This section of the database provides information on the number of journeys people make, the distance they travel, the types of transport (modes) that they use and the purposes for which they travel. It also tabulates the total passenger kilometres travelled by people by different types of transport.
This travel results in the movement of vehicles, and the '/defn_traffic/traffic/index.html' related information lists the total movement of vehicles on public roads measured in vehicle kilometres, and its distribution by types of vehicle and classes of road.
Vehicle kilometres of traffic on a class of road or by a type of vehicle are usually estimated on the basis of vehicle counts at a number of points. Every so often, the model for estimating traffic from counts of vehicles is re-calibrated on the basis of more widespread counts. This can lead to a discontinuity in the trend of traffic from year to year, which can be as large as 5% overall or 10% on particular types of road.
The traffic each year relates to the public road network in place in that year. Thus growth over time is the product of any change in the network (kilometres) and the change in traffic flow on each link (vehicles per year).
Some countries, such as Russia, China, India and Brazil, have little or no data on passenger travel by car.
The total activity of traffic on the road network is measured in vehicle kilometres. The traffic each year relates to the public road network in place in that year. Thus growth over time is the product of any change in the network (km) and the change in traffic flow on each link (vehicles per year). In the USA, the volume of traffic is often referred to as 'Vehicle Miles Travelled' (VMT).
Vehicle kilometres of traffic on a class of road or by a type of vehicle are usually estimated on the basis of vehicle counts at a number of points. The method used in Britain is described in a Department for Transport paper How the National Road Traffic Estimates are made" (August 2007). At intervals, the estimation model is recalibrated on the basis of more widespread counts. This can lead to a discontinuity in the variation of the traffic flow from year to year. For example in 1999, the estimated traffic in Britain was revised, leading to a reduction of 4.6% on all roads and an increase of 10.2% on motorways. This indicates the potential uncertainty in the estimates of traffic on a complete road network.

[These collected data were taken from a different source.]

(** * Webclaw: schema resolution, response introspection, composition
      confirmation and the live-update channel

    A shallow embedding of the TypeScript sources

      - [web/src/lib/response-introspection.ts]  (module [Introspection])
      - [web/src/lib/ui-yaml-to-form.ts]         (module [UiYamlToForm])
      - [lib/auto-form-spec.ts]                  (module [AutoFormSpec])
      - [resolveFormSpec] of the skill page      (module [SkillPage])
      - [web/src/components/confirmation-card.tsx] (module [ConfirmationCard])
      - the [EventsProvider] reconnect logic     (module [Events])

    Conventions of the embedding.

    - A JavaScript string is a [string]: a sequence of code units, here the
      code units below 256.  Case mapping is the one operation that leaves
      this range, so it is an interface ([CaseOps]) the model is parametric
      in; [ascii_case] is its instance on ASCII text.
    - A JSON number is a rational [Q] (every finite double is one); the model
      only compares numbers and copies them.
    - An optional property is an [option]; JavaScript truthiness is written
      out by the [truthy_*] helpers.
    - A plain object used as a record of entries ([Record<string, T>]) is the
      list of its own entries in [Object.entries] order.  A read [o[k]] by
      a key the object does not own finds the member of [Object.prototype]
      of that name ([Js.inherited]); where the type of a result cannot
      hold such a member, the statements leave the names
      [Js.Object_prototype_keys] out.
    - [Array.prototype.sort] is a stable sort; [Js.sort_by] is the stable
      insertion sort with the same comparator. *)

From Stdlib Require Import String Ascii List Bool ZArith QArith Lia.
From Stdlib Require Import Permutation Sorted.
From stdpp Require Import base option gmap strings.
Import ListNotations.

Local Open Scope string_scope.
Local Open Scope Z_scope.

(* ================================================================== *)
(** * JavaScript values and string primitives                          *)
(* ================================================================== *)

Module Js.

(** Values as far as the sources inspect them ([typeof], [===], [??]). *)
Inductive Value : Type :=
| VUndefined
| VNull
| VBoolean (b : bool)
| VNumber (q : Q)
| VString (s : string)
| VObject             (* any object or array; never looked into *)
| VFunction.          (* any function; never called *)

(** [typeof v] *)
Definition typeof (v : Value) : string :=
  match v with
  | VUndefined => "undefined"
  | VNull | VObject => "object"
  | VBoolean _ => "boolean"
  | VNumber _ => "number"
  | VString _ => "string"
  | VFunction => "function"
  end.

(** [String.prototype.toUpperCase] and [toLowerCase]. *)
Class CaseOps : Type := {
  toUpperCase : string -> string;
  toLowerCase : string -> string
}.

Definition ascii_upper_char (c : ascii) : ascii :=
  let n := nat_of_ascii c in
  if (Nat.leb 97 n && Nat.leb n 122)%bool then ascii_of_nat (n - 32) else c.

Definition ascii_lower_char (c : ascii) : ascii :=
  let n := nat_of_ascii c in
  if (Nat.leb 65 n && Nat.leb n 90)%bool then ascii_of_nat (n + 32) else c.

Fixpoint map_chars (f : ascii -> ascii) (s : string) : string :=
  match s with
  | EmptyString => EmptyString
  | String c r => String (f c) (map_chars f r)
  end.

(** Case mapping of ASCII text. *)
Definition ascii_case : CaseOps :=
  {| toUpperCase := map_chars ascii_upper_char;
     toLowerCase := map_chars ascii_lower_char |}.

(** ** Truthiness *)

Definition truthy_bool (o : option bool) : bool :=
  match o with Some true => true | _ => false end.

Definition truthy_str (o : option string) : bool :=
  match o with
  | Some EmptyString | None => false
  | Some _ => true
  end.

Definition truthy_num (o : option Q) : bool :=
  match o with
  | Some q => negb (Qeq_bool q 0)
  | None => false
  end.

(** [a || b] on optional strings and numbers. *)
Definition or_str (o : option string) (d : string) : string :=
  match o with
  | Some EmptyString | None => d
  | Some s => s
  end.

(** [o === "lit"] on an optional string *)
Definition str_is (o : option string) (lit : string) : bool :=
  match o with
  | Some s => String.eqb s lit
  | None => false
  end.

Definition or_num (o : option Q) (d : Q) : Q :=
  if truthy_num o then match o with Some q => q | None => d end else d.

(** ** Strings *)

Definition startsWith (s p : string) : bool := String.prefix p s.

Fixpoint rev_onto (s acc : string) : string :=
  match s with
  | EmptyString => acc
  | String c r => rev_onto r (String c acc)
  end.

Definition reverse (s : string) : string := rev_onto s EmptyString.

Definition endsWith (s p : string) : bool :=
  String.prefix (reverse p) (reverse s).

(** [s.includes(p)] *)
Fixpoint includes (s p : string) : bool :=
  String.prefix p s ||
  match s with
  | EmptyString => false
  | String _ r => includes r p
  end.

(** [s.replace(/c/g, d)] for single characters [c], [d]. *)
Definition replace_char (c d : ascii) (s : string) : string :=
  map_chars (fun x => if Ascii.eqb x c then d else x) s.

(** [s.slice(0, -1)] *)
Fixpoint drop_last (s : string) : string :=
  match s with
  | EmptyString => EmptyString
  | String c EmptyString => EmptyString
  | String c r => String c (drop_last r)
  end.

(** [s.slice(n)] *)
Fixpoint slice_from (n : nat) (s : string) : string :=
  match n, s with
  | O, _ => s
  | S m, EmptyString => EmptyString
  | S m, String _ r => slice_from m r
  end.

(** [s.charAt(0)] *)
Definition charAt0 (s : string) : string :=
  match s with
  | EmptyString => EmptyString
  | String c _ => String c EmptyString
  end.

The US National Transportation Statistics 2005 Appendix C provides the following abridged description of the estimation of traffic volumes: " Highway vehicle-miles of travel (vmt) are estimated using data from the Highway Performance Monitoring System (HPMS). Annual vmt by highway functional system is calculated as the product of the annual average daily traffic (AADT) along each highway section, the centerline length of each highway section, and the number of days in the year. Also, expansion factors are used for roadways that are sampled rather than continuously monitored. Vmt by vehicle type is estimated using vehicle share estimates supplied by states. The sampling procedures suggested are designed to produce traffic volume estimates with an average precision level of 80-percent confidence with a 10-percent allowable error at the state level. FHWA adjusts questionable data using a variety of standard techniques and professional judgement."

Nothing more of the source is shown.